PS 23-63 - The spatial fingerprint of climate effects on forest recruitment

Tuesday, August 13, 2019
Exhibit Hall, Kentucky International Convention Center
Claire Retter and Paige Copenhaver-Parry, Department of Biology, George Fox University, Newberg, OR
Background/Question/Methods

Mismatches between the fine spatial scales at which ecological processes operate and the coarser scales at which climate data are often available are increasingly recognized as a limitation to robust projections of climate change impacts on species. Recruitment has been implicated as a critical bottleneck in tree population dynamics, and may be decoupled from coarse-scale regional climate due to the buffering effect of the forest canopy. The goal of this study was to determine whether seedling recruitment patterns of two Pacific Northwest tree species are better explained by fine-scale, below-canopy climate than coarse-scale climate estimates across their ranges. We addressed this objective by utilizing a relatively novel climate dataset from a long-term network of below-canopy, plot-level climate stations located in Douglas-fir forests extending from the Oregon coast to the eastern slope of the Cascade Range in Oregon.

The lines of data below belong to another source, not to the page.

(* ===== verification/Startup.v ===== *)
(** Starting the gateway: [main] of [src/server/main.cpp] and [Tcpserver] of
    [src/server/server.cpp], up to the first turn of the workers. The files, the
    environment, OpenSSL and the kernel are answers. *)

From S2P Require Import Prelude Config RateLimiter ConnectionBudget FileCache FdCache ConnectionPool ConfigFile UpstreamManager AdminServer StaticFiles Proxy ProxyInvariant UpstreamExchange Sockets Descriptors TlsContexts TcpWorker TcpInvariant TcpProperties.

#[local] Open Scope Z_scope.
#[local] Open Scope gateway_scope.

(** * Signals *)

Inductive signal := SIGINT | SIGTERM | SIGHUP | OtherSignal.

Record Flags := mkFlags { stop_server_flag : bool; config_reload_generation : Z }.

Definition signal_handler (s : signal) (f : Flags) : Flags :=
  match s with
  | SIGINT | SIGTERM => f{{stop_server_flag := true}}
  | SIGHUP => f{{config_reload_generation ::= fun n => wrap64 (n + 1)}}
  | OtherSignal => f
  end.

(** * Workers *)

(** The calls of [create_listen_sock] in their order, and of the worker's
    constructor: the epoll descriptor, [Epoll::add] of the listener, OpenSSL. *)
Record WorkerStart := mkWorkerStart {
  ws_socket : sys_result;
  ws_reuseport : option sys_error;
  ws_bind : sys_result;
  ws_listen : sys_result;
  ws_epoll : sys_result;
  ws_add : sys_result;
  ws_ssl : ssl_call → bool;
  ws_generation : Z;
}.

(** A new listener's description: non-blocking, closed by [exec]. *)
Definition new_listener : Description := mkDescription (Z.lor 2 O_NONBLOCK) FD_CLOEXEC ∅.

Definition create_listen_sock (a : WorkerStart) : wrapped Z :=
  fd ← socket_new (ws_socket a);
  _ ← setReusePort true (ws_reuseport a) new_listener;
  _ ← sock_bind (ws_bind a);
  _ ← sock_listen (ws_listen a);
  mret fd.

Section start.
  Context `{FileSystem} (reason : ssl_call → bytes) (strerror : Z → bytes) (fs : fs_t).

(** The value, or the text of the exception. *)
Definition or_what {A} (x : wrapped A) : A + bytes :=
  match x with Returned a => inl a | SystemError context e => inr (throw_system_error strerror context (errno_of e)) end.

(** The handler's own caches, and what it shares with the other workers. *)
Definition http_handler (config : Config) (upstreams : UpstreamManager) (limiter : RateLimiterManager) (pool : ConnectionPool) : Worker :=
  idle_worker (mkShared _ limiter upstreams (fd_cache_new 256 10) (cache_new (cache_max_entries config) (cache_max_file_size_mb config)) fs) pool.

Definition tcp_worker (a : WorkerStart) (config : Config) (upstreams : UpstreamManager) (limiter : RateLimiterManager) (b : budget) : Tcp + bytes :=
  match or_what (_ ← epoll_new (ws_epoll a); epoll_add (ws_add a)) with
  | inr what => inr what
  | inl _ =>
    match (build_hardened_ssl_ctx (ws_ssl a) reason (tls_cert_path (tls config)) (tls_key_path (tls config))).1 with
    | inr e => inr ("TLS setup failed (" ++ tls_cert_path (tls config) ++ ", " ++ tls_key_path (tls config) ++ "): " ++ e)
    | inl _ =>
      inl (mkTcp _ (http_handler config upstreams limiter pool_init) config (tls config) ∅ (Some b) ∅ ∅
        (keepalive_timeout config) (shutdown_drain_timeout config) 0 0 (ws_generation a) 0 0 0)
    end
  end.

Definition effective_workers (num_workers hardware : Z) : Z :=
  if num_workers =? 0 then (if hardware =? 0 then 4 else hardware) else num_workers.

(** The loop of [start]: the workers whose threads run, and the exception that
    ended the loop, if one did. *)
Fixpoint launch_workers (n : nat) (answers : nat → WorkerStart) (config : Config) (upstreams : UpstreamManager)
    (limiter : RateLimiterManager) (b : budget) (started : list Tcp) : list Tcp * option bytes :=
  match n with
  | O => (started, None)
  | S n' =>
    let a := answers (length started) in
    match or_what (create_listen_sock a) with
    | inr e => (started, Some e)
    | inl _ =>
      match tcp_worker a config upstreams limiter b with
      | inr e => (started, Some e)
      | inl st => launch_workers n' answers config upstreams limiter b (started ++ [st])
      end
    end
  end.

Definition start (num_workers hardware : Z) (answers : nat → WorkerStart) (config : Config) (upstreams : UpstreamManager) : list Tcp * option bytes :=
  launch_workers (Z.to_nat (effective_workers num_workers hardware)) answers config upstreams
    (manager_new (rate_limit_config config)) (budget_init (max_connections config)) [].

(** * [main] *)

(** The texts printed are given by their variable part: the errors of the
    configuration, of OpenSSL, or the text of the exception. *)

(** How the process goes on. [Serving]: every worker runs, and the process ends
    with status 0 after they do. [Joining]: an exception is being handled while the
    administrative thread runs; its destructor waits for that thread, which ends
    only with the stop flag. [Terminated]: the destructor of a thread that has not
    been joined calls [std::terminate]. *)
Inductive process :=
| Exit (status : Z) (messages : list bytes)
| Serving (workers : list Tcp)
| Joining (running : list Tcp) (error : bytes)
| Terminated.

Record MainAnswers := mkMainAnswers {
  ma_env : ConfigEnv;
  ma_ssl : ssl_call → bool;
  ma_admin : AdminStart;
  ma_hardware : Z;
  ma_workers : nat → WorkerStart;
}.

Definition startup_config `{HashOrder} (a : MainAnswers) (argv : list bytes) : Config * list bytes :=
  let path := match argv with [] => lit "config.json" | path :: _ => path end in
  let '(config, errors) := file_config (ma_env a) path in
  (config, errors ++ Config.validate (ce_inet_pton (ma_env a)) config).

Definition main `{HashOrder} (a : MainAnswers) (argv : list bytes) : process :=
  let '(config, errors) := startup_config a argv in
  match errors with
  | _ :: _ => Exit 1 errors
  | [] =>
    match (build_hardened_ssl_ctx (ma_ssl a) reason (tls_cert_path (tls config)) (tls_key_path (tls config))).1 with
    | inr e => Exit 1 [e]
    | inl _ =>
      let upstreams := UpstreamManager.manager_init (upstream_config config) in
      match (if adm_enabled (admin config) then admin_start (ce_inet_pton (ma_env a)) (ma_admin a) (admin config) else None) with
      | Some e => Exit 1 [e]
      | None =>
        match start (num_workers config) (ma_hardware a) (ma_workers a) config upstreams with
        | (workers, None) => Serving workers
        | (running, Some e) =>
          if adm_enabled (admin config) then Joining running e
          else match running with [] => Exit 1 [e] | _ => Terminated end
        end
      end
    end
  end.
End start.

(** * Properties *)

Section started.
  Context `{FileSystem} (reason : ssl_call → bytes) (strerror : Z → bytes) (fs : fs_t).

(** A worker as it should come up: no connection, the shared budget, limiter and
    manager, and a context with the project's policy. *)
Definition worker_ready (config : Config) (a : WorkerStart) (st : Tcp) : Prop :=
  tcp_started config 0 st ∧ connection_budget_ st = Some (budget_init (max_connections config)) ∧
  sh_limiter (wk_shared (handler_ st)) = manager_new (rate_limit_config config) ∧
  sh_upstreams (wk_shared (handler_ st)) = UpstreamManager.manager_init (upstream_config config) ∧
  wk_pool (handler_ st) = pool_init ∧
  ∃ ctx, (build_hardened_ssl_ctx (ws_ssl a) reason (tls_cert_path (tls config)) (tls_key_path (tls config))).1 = inl ctx ∧ hardened ctx.

Lemma tcp_worker_started a config st :
  between 1 1000000000 (max_connections config) →
  tcp_worker reason strerror fs a config (UpstreamManager.manager_init (upstream_config config)) (manager_new (rate_limit_config config))
    (budget_init (max_connections config)) = inl st →
  worker_ready config a st.
Proof.
  intros Hm. unfold tcp_worker, worker_ready. destruct (or_what _ _); [|done].
  pose proof (server_ctx_spec (ws_ssl a) reason (tls_cert_path (tls config)) (tls_key_path (tls config))) as Hc.
  destruct (build_hardened_ssl_ctx _ _ _ _) as [ [ctx|e] live]; [|done]. cbn [fst]. intros [= <-]. split_and!; [|done..|].
  - split; try done. intros b [= <-]. cbn. unfold between, SIZE_MAX in *. lia.
  - exists ctx. split; [done|apply Hc].
Qed.

Lemma launch_workers_spec (P : nat → Tcp → Prop) n answers config upstreams limiter b started ws :
  (∀ i st, tcp_worker reason strerror fs (answers i) config upstreams limiter b = inl st → P i st) →
  (∀ i st, started !! i = Some st → P i st) →
  launch_workers reason strerror fs n answers config upstreams limiter b started = (ws, None) →
  length ws = (length started + n)%nat ∧ ∀ i st, ws !! i = Some st → P i st.
Proof.
  intros Hw. revert started. induction n as [|n IH]; intros started Hs; cbn [launch_workers].
  { intros [= <-]. split; [lia|done]. }
  destruct (or_what _ (create_listen_sock _)); [|done]. destruct (tcp_worker _ _ _ _ _ _ _ _) as [st|] eqn:E; [|done].
  intros Hr. apply IH in Hr as [Hl Hp]; [split; [rewrite Hl, length_app; cbn; lia|done]|].
  intros i st' [Hi|[Hi Hl] ]%lookup_app_Some; [by apply Hs|].
  apply list_lookup_singleton_Some in Hl as [Hl <-]. replace i with (length started) by lia. by apply Hw.
Qed.

Lemma startup_config_ranges `{HashOrder} a argv : in_ranges (startup_config a argv).1.
Proof.
  unfold startup_config, file_config. pose proof (from_file_ranges (ce_open (ma_env a)) (ce_stream (ma_env a)) (ce_parse (ma_env a)) (ce_keys (ma_env a))
    (match argv with [] => lit "config.json" | path :: _ => path end)) as Hr. by destruct (from_file _ _ _ _ _).
Qed.

Lemma main_serves `{HashOrder} a argv ws :
  0 <= ma_hardware a → main reason strerror fs a argv = Serving ws →
  let config := (startup_config a argv).1 in
  Config.validate (ce_inet_pton (ma_env a)) config = [] ∧ in_ranges config ∧
  Z.of_nat (length ws) = effective_workers (num_workers config) (ma_hardware a) ∧ ws ≠ [] ∧
  ∀ i st, ws !! i = Some st → worker_ready config (ma_workers a i) st.
Proof.
  intros Hh. pose proof (startup_config_ranges a argv) as Hr. unfold main.
  assert (∀ config errors, startup_config a argv = (config, errors) → errors = [] → Config.validate (ce_inet_pton (ma_env a)) config = []) as Hv.
  { unfold startup_config. destruct (file_config _ _). intros ? ? [= <- <-] E. by apply app_nil in E as [_ ?]. }
  destruct (startup_config a argv) as [config errors] eqn:Ec. cbn [fst] in *. destruct errors as [|e errors]; [|done].
  specialize (Hv _ _ eq_refl eq_refl). destruct (build_hardened_ssl_ctx _ _ _ _).1; [|done]. destruct (if adm_enabled _ then _ else _); [done|].
  destruct (start _ _ _ _ _ _ _ _) as [ws' [e|] ] eqn:Es; [by repeat case_match|]. intros [= ->].
  unfold start in Es. apply (launch_workers_spec (λ i, worker_ready config (ma_workers a i))) in Es as [Hl Hp].
  2: { intros i st. apply tcp_worker_started, Hr. } 2: done.
  assert (1 <= effective_workers (num_workers config) (ma_hardware a)) as Hw.
  { unfold effective_workers. pose proof (rg_workers _ Hr) as Hn. unfold between in Hn.
    destruct (Z.eqb_spec (num_workers config) 0), (Z.eqb_spec (ma_hardware a) 0); lia. }
  cbn in Hl. split_and!; [done|done|lia| |exact Hp]. intros ->. cbn in Hl. lia.
Qed.

(** C21: When the process starts to serve, the file was read without complaint, its
    configuration passes every check and all its numbers are in range; there are as
    many workers as it asks for, or as the machine has, and at least one; each
    of them is in the initial state from which the runs of a worker start, with a
    TLS context that has the project's policy; and all share one budget of
    connections, empty and with the configured limit, one limiter and one manager
    of the upstreams. *)
Theorem startup_serves `{HashOrder} a argv ws :
  0 <= ma_hardware a → main reason strerror fs a argv = Serving ws →
  let config := (startup_config a argv).1 in
  Config.validate (ce_inet_pton (ma_env a)) config = [] ∧ in_ranges config ∧
  Z.of_nat (length ws) = effective_workers (num_workers config) (ma_hardware a) ∧ ws ≠ [] ∧
  ∀ i st, ws !! i = Some st → worker_ready config (ma_workers a i) st.
Proof. apply main_serves. Qed.

(** ** Failures *)

(** What setting up one worker throws. *)
Definition worker_error (a : WorkerStart) (config : Config) (upstreams : UpstreamManager) (limiter : RateLimiterManager) (b : budget) : option bytes :=
  match or_what strerror (create_listen_sock a) with
  | inr e => Some e
  | inl _ => match tcp_worker reason strerror fs a config upstreams limiter b with inr e => Some e | inl _ => None end
  end.

Lemma launch_workers_error n answers config upstreams limiter b started ws e :
  launch_workers reason strerror fs n answers config upstreams limiter b started = (ws, Some e) →
  (length started <= length ws < length started + n)%nat ∧ worker_error (answers (length ws)) config upstreams limiter b = Some e.
Proof.
  revert started. induction n as [|n IH]; intros started; cbn [launch_workers]; [done|]. unfold worker_error.
  destruct (or_what strerror (create_listen_sock (answers (length started)))) eqn:E; [|intros [= <- <-]; rewrite E; split; [lia|done]].
  destruct (tcp_worker _ _ _ _ _ _ _ _) as [st|] eqn:Et; [|intros [= <- <-]; rewrite E, Et; split; [lia|done]].
  intros [Hl He]%IH. rewrite length_app in Hl. cbn in Hl. split; [lia|done].
Qed.

End started.

(** * Concrete starts *)

#[local] Existing Instance posix.
#[local] Existing Instance some_order.

Definition no_files : ConfigEnv := mkConfigEnv (λ _, None) (λ _, (JNull, None)) (λ _, None) None (λ _, true).

Definition empty_disk : PosixFs := mkFs ∅ ∅ 10.

Definition good_start : WorkerStart := mkWorkerStart (SysOk 5) None (SysOk 0) (SysOk 0) (SysOk 6) (SysOk 0) (λ _, true) 0.

(** The second worker cannot bind its listener. *)
Definition busy_port (i : nat) : WorkerStart := if decide (i = 1%nat) then good_start{{ws_bind := SysErr (SE_OTHER 98)}} else good_start.

Definition serves (p : process) : bool := match p with Serving _ => true | _ => false end.

Lemma serves_some p : serves p = true → ∃ ws, p = Serving ws.
Proof. destruct p; naive_solver. Qed.

Lemma startup_serves_witness :
  ∃ ws, main (λ _, []) (λ _, []) empty_disk (mkMainAnswers no_files (λ _, true) (mkAdminStart 4 true true) 8 (λ _, good_start)) [] = Serving ws ∧ length ws = 8%nat.
Proof.
  set (a := mkMainAnswers _ _ _ _ _). assert (∃ ws, main (λ _, []) (λ _, []) empty_disk a [] = Serving ws) as [ws Hm] by (apply serves_some; vm_compute; reflexivity).
  exists ws. split; [done|]. destruct (@startup_serves posix (λ _, []) (λ _, []) empty_disk _ a [] ws ltac:(done) Hm) as (_ & _ & Hl & _).
  apply Nat2Z.inj. rewrite Hl. by vm_compute.
Defined.

(** A listener that cannot be bound for a worker after the first does not lead to
    the error message and the exit status of the handlers in [main]. *)
Lemma second_worker_terminates :
  main (λ _, []) (λ _, []) empty_disk (mkMainAnswers no_files (λ _, true) (mkAdminStart 4 true true) 8 busy_port) [] = Terminated.
Proof. by vm_compute. Qed.

Definition busy_main : MainAnswers := mkMainAnswers no_files (λ _, true) (mkAdminStart 4 true true) 8 busy_port.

Biologically-relevant climate variables including soil moisture and temperature and air moisture and temperature were evaluated against PRISM climate estimates in a series of hierarchical Bayesian Poisson regression models used to quantify the relationships between climate and seedling densities of two focal species – western hemlock and Douglas-fir. Model performance was compared across models calibrated on below-canopy climate data versus PRISM data.

Results/Conclusions

PRISM and plot-level climate data were moderately correlated at all sites, but climatic buffering by the forest canopy was apparent when comparing variability in both data sets. In general, below-canopy, plot-level climate variables showed reduced variability relative to analogous PRISM variables and demonstrated reduced temperature extremes and greater water availability. Correlations between temperature variables across the two datasets were stronger than for moisture variables. Preliminary model results indicate that below-canopy, plot-level climate is slightly more strongly associated with patterns of seedling density than PRISM climate estimates, but differences in model performance were minimal. The greatest differences in model performance were observed when soil temperature and moisture within the upper 15cm of soil were used to represent plot-level, below-canopy climate. Overall, these findings indicate that improvements in understanding climatic impacts by using fine-scale climate data may largely depend upon the biological relevance of available climate variables. Analogous variables at different spatial scales may produce qualitatively similar results, but inclusion of more proximal variables such as soil temperature and moisture may improve predictions of climatic impacts on seedling recruitment.